Protein kinase A increases the rate of relaxation but not the rate of tension development in skinned rat cardiac muscle.

To clarify the contribution of cross-bridge kinetics to the contraction profile of cardiac twitch during beta-adrenergic stimulation, we studied the rate of tension development and relaxation following laser flash photolysis of caged compounds in rat-skinned ventricular trabeculae before and after treatment with the catalytic subunit of protein kinase A (PKA, 0.5 U/microl, 40 min). Tension development following nitrophenyl (NP)-EGTA photolysis was fitted with a single exponential function. The rate constant increased with an increase in postphotolysis steady tension, and the relation between the rate constant and the tension was not influenced by PKA. The rate of relaxation following diazo-2 photolysis was fitted with a double exponential function. The rate of both initial rapid and subsequent slow relaxation was independent of the extent of relaxation. PKA increased the rate of initial rapid relaxation by about twofold, but showed no significant effect on the rate of subsequent slow relaxation.

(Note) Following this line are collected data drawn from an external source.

(* ===== verification/SessionRead.v ===== *)
(** * The read path preserves the session invariant *)

From Stdlib Require Import ZArith Ascii String List Lia.
From stdpp Require Import base tactics list option strings gmap.
From S2P Require Import Prelude Types Protocol Engine EngineInv Outbox Utf8 Preflight Feed BenchRecorder TelemetryRing.
From S2P Require Import Telemetry Wp EngineOwners World Shutdown Session SessionInv SessionOps SessionWrite.

Section Read.
Context `{Env, ICodec} (self : Z) (w0 : World).
Implicit Types (s : Session) (w : World).

(** ** Queueing *)

Lemma After_mono (P P' : Session -> Prop) w : After self w0 P w -> (forall s, P s -> P' s) -> After self w0 P' w.
Proof. intros (s & Hm & HP) Himp. exists s. auto. Qed.

Lemma After_moves s s1 w : moves s s1 -> After self w0 (moves s1) w -> After self w0 (moves s) w.
Proof. intros Hm Ha. eapply After_mono; [exact Ha|]. intros s2 Hm2. by trans s1. Qed.

Lemma mark_outbox_depth_quiet s w :
  placed self w0 s w -> wp sess_dom (mark_outbox_depth self) (fun _ w' => quiet w w') w.
Proof. intros Hp. unfold mark_outbox_depth. wstep. eapply wp_this; [exact Hp|]. by wstep. Qed.

Lemma check_policy_closes_spec s w :
  mid self w0 s w -> wp sess_dom (check_policy_closes self) (fun _ => After self w0 (moves s)) w.
Proof.
  intros Hmid. unfold check_policy_closes. wstep. eapply wp_this; [apply Hmid|]. do 2 wstep.
  assert (forall ev a, wp sess_dom (emit_event ev (epoch_ s) a;; begin_close self policy_error)
            (fun _ => After self w0 (moves s)) w) as Hclose.
  { intros ev a. eapply wp_seq; [apply emit_event_quiet|]. intros ? w1 Hq.
    eapply wp_mono; [apply begin_close_spec; [eapply mid_quiet; [exact Hq|exact Hmid]|unfold own_codes; set_solver]|].
    intros ? w2 Ha. eapply After_mono; [exact Ha|]. naive_solver. }
  repeat (apply wp_if; intros _); try apply Hclose; wstep; by exists s.
Qed.

Definition pushed (msg : OutMsg) (b : Outbox) : Outbox :=
  let q := reports_ b ++ [msg] in
  mkOutbox (report_hwm b) (if report_hwm b <? Z.of_nat (length q) then true else report_hwm_breached b)
    (conflated b) q (tob_ b).

Lemma placed_insert s s' w : placed self w0 s w -> placed self w0 s' (set_heap (<[self := s']>) w).
Proof.
  intros []. split; try done; cbn; [by rewrite lookup_insert_eq|].
  intros e Hne. rewrite lookup_insert_ne by done. by apply pl_others.
Qed.

(** Queueing restores the pairing of acks and service times. *)
Lemma enqueue_report_spec msg s w :
  placed self w0 s w -> own self s w -> is_tob msg = false ->
  core self (set_outbox (pushed msg) s) ->
  wp sess_dom (enqueue_report self msg) (fun _ => After self w0 (moves s)) w.
Proof.
  intros Hp Ho Ht Hc. unfold enqueue_report. wstep.
  assert (wp sess_dom (on_outbox self (push_report (Some msg)))
    (fun _ w' => mid self w0 (set_outbox (pushed msg) s) w') w) as Hpush.
  { assert (sess_dom (set_heap (<[self := set_outbox (fun _ => outbox_ s) s]>) w)) as Hd.
    { eapply placed_dom. by apply placed_insert with s. }
    assert (mid self w0 (set_outbox (pushed msg) s) (set_heap (<[self := set_outbox (pushed msg) s]>) w)) as Hm.
    { split; [by apply placed_insert with s|]. by split. }
    intros o. unfold on_outbox. rewrite (pl_heap _ _ _ _ Hp).
    destruct msg; [done|..]; destruct o as [|[] o]; cbn; first [exact Hm|exact Hd]. }
  eapply wp_mono; [exact Hpush|]. intros [] w1 Hm1. wstep.
  eapply wp_mono; [apply mark_outbox_depth_quiet with (set_outbox (pushed msg) s); apply Hm1|].
  intros [] w2 Hq. eapply wp_mono; [apply check_policy_closes_spec; eapply mid_quiet; [exact Hq|exact Hm1]|].
  intros [] w3 Ha. eapply After_moves; [|exact Ha]. by split; [split|].
Qed.

Lemma pushed_core msg s :
  core self s -> is_tob msg = false -> is_ack msg = false -> core self (set_outbox (pushed msg) s).
Proof.
  intros Hc Ht Ha. core_tac; cbn [pushed reports_].
  - rewrite co_svc. unfold count_acks. rewrite List.filter_app, length_app. cbn. rewrite Ha. cbn. lia.
  - by apply Forall_app_2; [|constructor].
Qed.

Lemma pushed_ack_core msg svc s :
  core self s -> is_ack msg = true ->
  core self (set_outbox (pushed msg) (set_pending_svc (fun q => q ++ [svc]) s)).
Proof.
  intros Hc Ha. core_tac; cbn [pushed reports_].
  - rewrite length_app, co_svc. unfold count_acks. rewrite List.filter_app, length_app. cbn. rewrite Ha. done.
  - apply Forall_app_2; [done|]. constructor; [|done]. by destruct msg.
Qed.

Lemma enqueue_mid msg s w :
  mid self w0 s w -> is_tob msg = false -> is_ack msg = false ->
  wp sess_dom (enqueue_report self msg) (fun _ => After self w0 (moves s)) w.
Proof. intros (Hp & Hc & Ho) Ht Ha. apply enqueue_report_spec; auto. by apply pushed_core. Qed.

Lemma emit_reject_event_spec code s w :
  mid self w0 s w -> wp sess_dom (emit_reject_event self code) (fun _ => After self w0 (moves s)) w.
Proof.
  intros Hmid. unfold emit_reject_event. wstep. apply wp_steady_ns. intros now w1 Hq _ _.
  pose proof (mid_quiet _ _ _ _ _ Hq Hmid) as Hm1. wstep. eapply wp_this; [apply Hm1|]. wstep.
  assert (wp sess_dom
    (when (kRejectCoalesceWindow <=? now - reject_latch_ns_ s)
       (update self (set_reject_latch (fun _ => 0));; update self (set_reject_latch_ns (fun _ => now))))
    (fun _ => After self w0 (moves s)) w1) as Hwin.
  { unfold when. apply wp_if; intros _; [|wstep; by exists s]. wstep.
    eapply wp_update_mid; [exact Hm1|destruct Hm1 as (_ & Hc & _); core_tac|done|]. intros w2 Hm2.
    eapply wp_update_mid; [exact Hm2|destruct Hm2 as (_ & Hc & _); core_tac|done|]. intros w3 Hm3.
    eexists. split; [exact Hm3|]. by split; [split|]. }
  eapply wp_mono; [exact Hwin|]. intros [] w2 (s2 & Hm2 & Hmv2). wstep. eapply wp_this; [apply Hm2|].
  apply wp_if; intros _; [wstep; by exists s2|]. wstep.
  eapply wp_update_mid; [exact Hm2|destruct Hm2 as (_ & Hc & _); core_tac|done|]. intros w3 Hm3.
  eapply wp_mono; [apply emit_event_quiet|]. intros [] w4 Hq4. eexists. split; [eapply mid_quiet; [exact Hq4|exact Hm3]|].
  etrans; [exact Hmv2|]. by split; [split|].
Qed.

Lemma push_reject_spec rej code s w :
  mid self w0 s w -> wp sess_dom (push_reject self rej code) (fun _ => After self w0 (moves s)) w.
Proof.
  intros Hmid. unfold push_reject. eapply wp_seq; [by apply count_up_quiet|]. intros ? w1 Hq.
  eapply wp_seq; [apply emit_reject_event_spec; eapply mid_quiet; [exact Hq|exact Hmid]|]. intros ? w2 (s2 & Hm2 & Hmv2).
  eapply wp_mono; [by apply enqueue_mid|]. intros ? w3 Ha. by eapply After_moves.
Qed.

(** ** Deliveries *)

Lemma deliver_report_spec msg s w :
  mid self w0 s w -> is_fill msg = true ->
  wp sess_dom (deliver_report self msg) (fun _ => After self w0 (fun s' => moves s s' /\ (progress s -> progress s'))) w.
Proof.
  intros Hmid Hf. assert (is_ack msg = false /\ is_tob msg = false) as [Ha Ht] by (by destruct msg).
  unfold deliver_report. wstep. eapply wp_this; [apply Hmid|]. apply wp_if; intros Htorn; [wstep; by exists s|].
  rewrite Ha. cbn [negb assert_]. do 2 wstep. wstep. eapply wp_mono; [by apply enqueue_mid|].
  intros ? w1 (s1 & Hm1 & Hmv1). eapply wp_mono; [by apply pump_spec|]. intros ? w2 Ha2.
  eapply After_mono; [exact Ha2|]. intros s2 [Hmv2 Hpr]. split; [by trans s1|done].
Qed.

Lemma deliver_tob_spec tob s w :
  mid self w0 s w ->
  wp sess_dom (deliver_tob self tob) (fun _ => After self w0 (fun s' => moves s s' /\ (progress s -> progress s'))) w.
Proof.
  intros Hmid. unfold deliver_tob. wstep. eapply wp_this; [apply Hmid|]. apply wp_if; intros _; [wstep; by exists s|].
  unfold enqueue_tob. do 2 wstep. pose proof Hmid as (_ & Hc & _).
  eapply wp_update_mid; [exact Hmid|core_tac|done|]. intros w1 Hm1.
  eapply wp_mono; [eapply mark_outbox_depth_quiet, Hm1|]. intros ? w2 Hq.
  eapply wp_mono; [apply pump_spec; eapply mid_quiet; [exact Hq|exact Hm1]|]. intros ? w3 Ha.
  eapply After_mono; [exact Ha|]. intros s2 [Hmv2 Hpr]. split; [|done]. etrans; [|exact Hmv2]. by split; [split|].
Qed.

(** ** Commands *)

Lemma note_reject_spec r s w :
  mid self w0 s w -> wp sess_dom (note_reject self r) (fun _ => After self w0 (moves s)) w.
Proof.
  intros Hmid. unfold note_reject. eapply wp_seq; [by apply count_up_quiet|]. intros ? w1 Hq.
  pose proof (mid_quiet _ _ _ _ _ Hq Hmid). destruct (reject_code_from_wire _); [by apply emit_reject_event_spec|].
  wstep. by exists s.
Qed.

Lemma new_report_spec svc msg s w :
  mid self w0 s w -> is_answer true msg = true ->
  wp sess_dom (new_report self svc tt msg) (fun _ => After self w0 (moves s)) w.
Proof.
  intros Hmid Hans. unfold new_report. destruct msg as [|a|c|r|]; try done.
  - wstep. eapply wp_seq; [by apply count_up_quiet|]. intros ? w1 Hq.
    pose proof (mid_quiet _ _ _ _ _ Hq Hmid) as (Hp & Hc & Ho). wstep. apply wp_alloc; [by eapply placed_dom|].
    eapply wp_update; [exact Hp|]. intros w2 Hp2 E2.
    eapply wp_mono; [apply enqueue_report_spec; [exact Hp2|unfold own; by rewrite E2|done|by apply pushed_ack_core]|].
    intros ? w3 Ha. eapply After_moves; [|exact Ha]. by split; [split|].
  - do 2 wstep. by apply enqueue_mid.
  - eapply wp_seq; [by apply note_reject_spec|]. intros ? w1 (s1 & Hm1 & Hmv1).
    eapply wp_mono; [by apply enqueue_mid|]. intros ? w2 Ha. by eapply After_moves.
Qed.

Lemma cancel_report_spec msg s w :
  mid self w0 s w -> is_answer false msg = true ->
  wp sess_dom (cancel_report self tt msg) (fun _ => After self w0 (moves s)) w.
Proof.
  intros Hmid Hans. unfold cancel_report. destruct msg as [|a|c|r|]; try done.
  - eapply wp_seq; [by apply count_up_quiet|]. intros ? w1 Hq.
    apply enqueue_mid; [by eapply (mid_quiet _ _ _ _ _ Hq)|done..].
  - eapply wp_seq; [by apply note_reject_spec|]. intros ? w1 (s1 & Hm1 & Hmv1).
    eapply wp_mono; [by apply enqueue_mid|]. intros ? w2 Ha. by eapply After_moves.
Qed.

Lemma note_cmd_in_spec svc s w :
  mid self w0 s w -> wp sess_dom (note_cmd_in self svc) (fun _ => After self w0 (moves s)) w.
Proof.
  intros Hmid. unfold note_cmd_in. do 2 wstep. wstep. eapply wp_this; [apply Hmid|]. unfold when.
  apply wp_if; intros _; [|wstep; by exists s]. eapply wp_mono; [apply emit_event_quiet|].
  intros ? w1 Hq. exists s. split; [eapply mid_quiet; [exact Hq|exact Hmid]|done].
Qed.

(** The reports of a batch, then the narration. *)
Lemma batch_spec (f : unit -> OutMsg -> M World unit) ok svc batch s w :
  (forall msg s w, mid self w0 s w -> is_answer ok msg = true ->
     wp sess_dom (f tt msg) (fun _ => After self w0 (moves s)) w) ->
  mid self w0 s w -> Forall (fun m => is_answer ok m = true) batch ->
  wp sess_dom (foldM f tt batch;; note_cmd_in self svc) (fun _ => After self w0 (moves s)) w.
Proof.
  intros Hf Hmid Hall. wstep. eapply wp_mono; [apply (wp_foldM _ _ (fun _ => After self w0 (moves s)))|].
  - by exists s.
  - intros [] msg w1 Hin (s1 & Hm1 & Hmv1). eapply wp_mono.
    + apply Hf; [exact Hm1|]. by eapply (proj1 (Forall_forall _ _) Hall).
    + intros ? w2 Ha. by eapply After_moves.
  - intros ? w1 (s1 & Hm1 & Hmv1). eapply wp_mono; [by apply note_cmd_in_spec|]. intros ? w2 Ha. by eapply After_moves.
Qed.

Definition took (msg : InMsg) s : Session :=
  set_taken (fun l => l ++ [msg]) (set_in_seq_expected (fun n => u64 (n + 1)) s).

Lemma took_core msg s : core self s -> in_seq msg = in_seq_expected_ s -> core self (took msg s).
Proof.
  intros Hc Hs. unfold took. core_tac.
  - intros i m [Hi|[Hi Hx]]%lookup_app_Some; [by apply co_taken|].
    apply list_lookup_singleton_Some in Hx as [Hi0 <-]. rewrite Hs, co_expected. f_equal. lia.
  - rewrite co_expected, u64_add_l, length_app. f_equal. cbn. lia.
Qed.

Lemma took_moves msg s : torn_down_ s = false -> closing_ s = false -> moves s (took msg s).
Proof. intros Ht Hc. split; [|done]. split; try done; cbn; [by apply prefix_app_r|by rewrite Ht, Hc]. Qed.

Lemma on_command_spec msg arrival e1 s w :
  mid self w0 s w -> torn_down_ s = false -> closing_ s = false ->
  wp sess_dom (on_command self msg arrival e1) (fun _ => After self w0 (moves s)) w.
Proof.
  intros Hmid Ht Hcl. unfold on_command. wstep. eapply wp_this; [apply Hmid|]. pose proof Hmid as (Hp & Hc & Ho).
  apply wp_if; [intros _|intros Hseq%negb_false_iff%Z.eqb_eq].
  { eapply wp_mono; [apply begin_close_spec; [done|unfold own_codes; set_solver]|]. intros ? w1 Ha.
    eapply After_mono; [exact Ha|]. naive_solver. }
  wstep. eapply wp_update; [exact Hp|]. intros w1 Hp1 E1. wstep. eapply wp_update; [exact Hp1|]. intros w2 Hp2 E2.
  assert (mid self w0 (took msg s) w2) as Hm2.
  { split; [exact Hp2|]. split; [by apply took_core|]. unfold own. rewrite E2, E1. exact Ho. }
  pose proof (took_moves msg s Ht Hcl) as Hmv. pose proof (co_epoch _ _ Hc) as Hep.
  assert (epoch_retired_ s = false) as Hret by (by rewrite (co_retired _ _ Hc), Ht, Hcl).
  apply wp_if; intros _.
  { eapply wp_mono; [by apply push_reject_spec|]. intros ? w3 Ha. by eapply After_moves. }
  clear Hp1 E1. destruct Hm2 as (Hp3 & Hc3 & _). destruct msg as [order|cancel]; rewrite Hep; wstep; unfold on_engine.
  - apply wp_on_new; [apply Hp3|exact (placed_dom _ _ _ _ Hp3)|]. intros batch e' He' Howns Hall.
    wstep. apply wp_steady_ns. intros e2 w4 Hq4 _ _. do 2 wstep. do 2 wstep.
    eapply wp_mono; [eapply (batch_spec _ true); [intros; by apply new_report_spec| |exact Hall]|].
    + apply (mid_quiet self w0 (took (InNew order) s) (set_engine (fun _ => e') w2)).
      { etrans; [exact Hq4|done]. }
      split; [apply placed_engine; [done..|]; intros x Hne Hx; by destruct (Howns _ Hx)|]. split; [done|]. by intros _.
    + intros ? w5 Ha. by eapply After_moves.
  - apply wp_on_cancel; [apply Hp3|exact (placed_dom _ _ _ _ Hp3)|]. intros batch e' He' Howns Hall.
    wstep. apply wp_steady_ns. intros e2 w4 Hq4 _ _. do 2 wstep.
    eapply wp_mono; [eapply (batch_spec _ false); [intros; by apply cancel_report_spec| |exact Hall]|].
    + apply (mid_quiet self w0 (took (InCancel cancel) s) (set_engine (fun _ => e') w2)).
      { etrans; [exact Hq4|done]. }
      split; [apply placed_engine; [done..|]; intros x Hne Hx; by apply Howns|]. split; [done|]. by intros _.
    + intros ? w5 Ha. by eapply After_moves.
Qed.

Lemma on_message_spec frame arrival s w :
  mid self w0 s w -> torn_down_ s = false -> closing_ s = false ->
  wp sess_dom (on_message self frame arrival) (fun _ => After self w0 (moved s)) w.
Proof.
  intros Hmid Ht Hcl. unfold on_message.
  assert (forall s1 w1, moves s s1 -> mid self w0 s1 w1 -> wp sess_dom (pump self) (fun _ => After self w0 (moved s)) w1) as Hpump.
  { intros s1 w1 Hmv Hm1. eapply wp_mono; [by apply pump_spec|]. intros ? w2 Ha. eapply After_mono; [exact Ha|].
    intros s2 [? ?]. split; [by trans s1|done]. }
  assert (forall rej code, wp sess_dom (push_reject self rej code;; pump self) (fun _ => After self w0 (moved s)) w) as Hrej.
  { intros rej code. eapply wp_seq; [by apply push_reject_spec|]. intros ? w1 (s1 & Hm1 & Hmv1). by eapply Hpump. }
  apply wp_if; intros _; [apply Hrej|]. destruct (decode frame) as [err|msg]; [apply Hrej|].
  wstep. apply wp_steady_ns. intros e1 w1 Hq _ _.
  eapply wp_seq; [by apply on_command_spec; [eapply mid_quiet; [exact Hq|exact Hmid]|..]|].
  intros ? w2 (s2 & Hm2 & Hmv2). by eapply Hpump.
Qed.
End Read.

These results suggest that in beta-receptor stimulated rat cardiac muscle, the increased rate of tension development and the facilitated relaxation rate during twitch can be partly explained as being due to the combined effects of decreased Ca(2+) affinity of troponin C and increased cycling rate of cross-bridges (subtractive combination for tension development and additive combination for tension relaxation).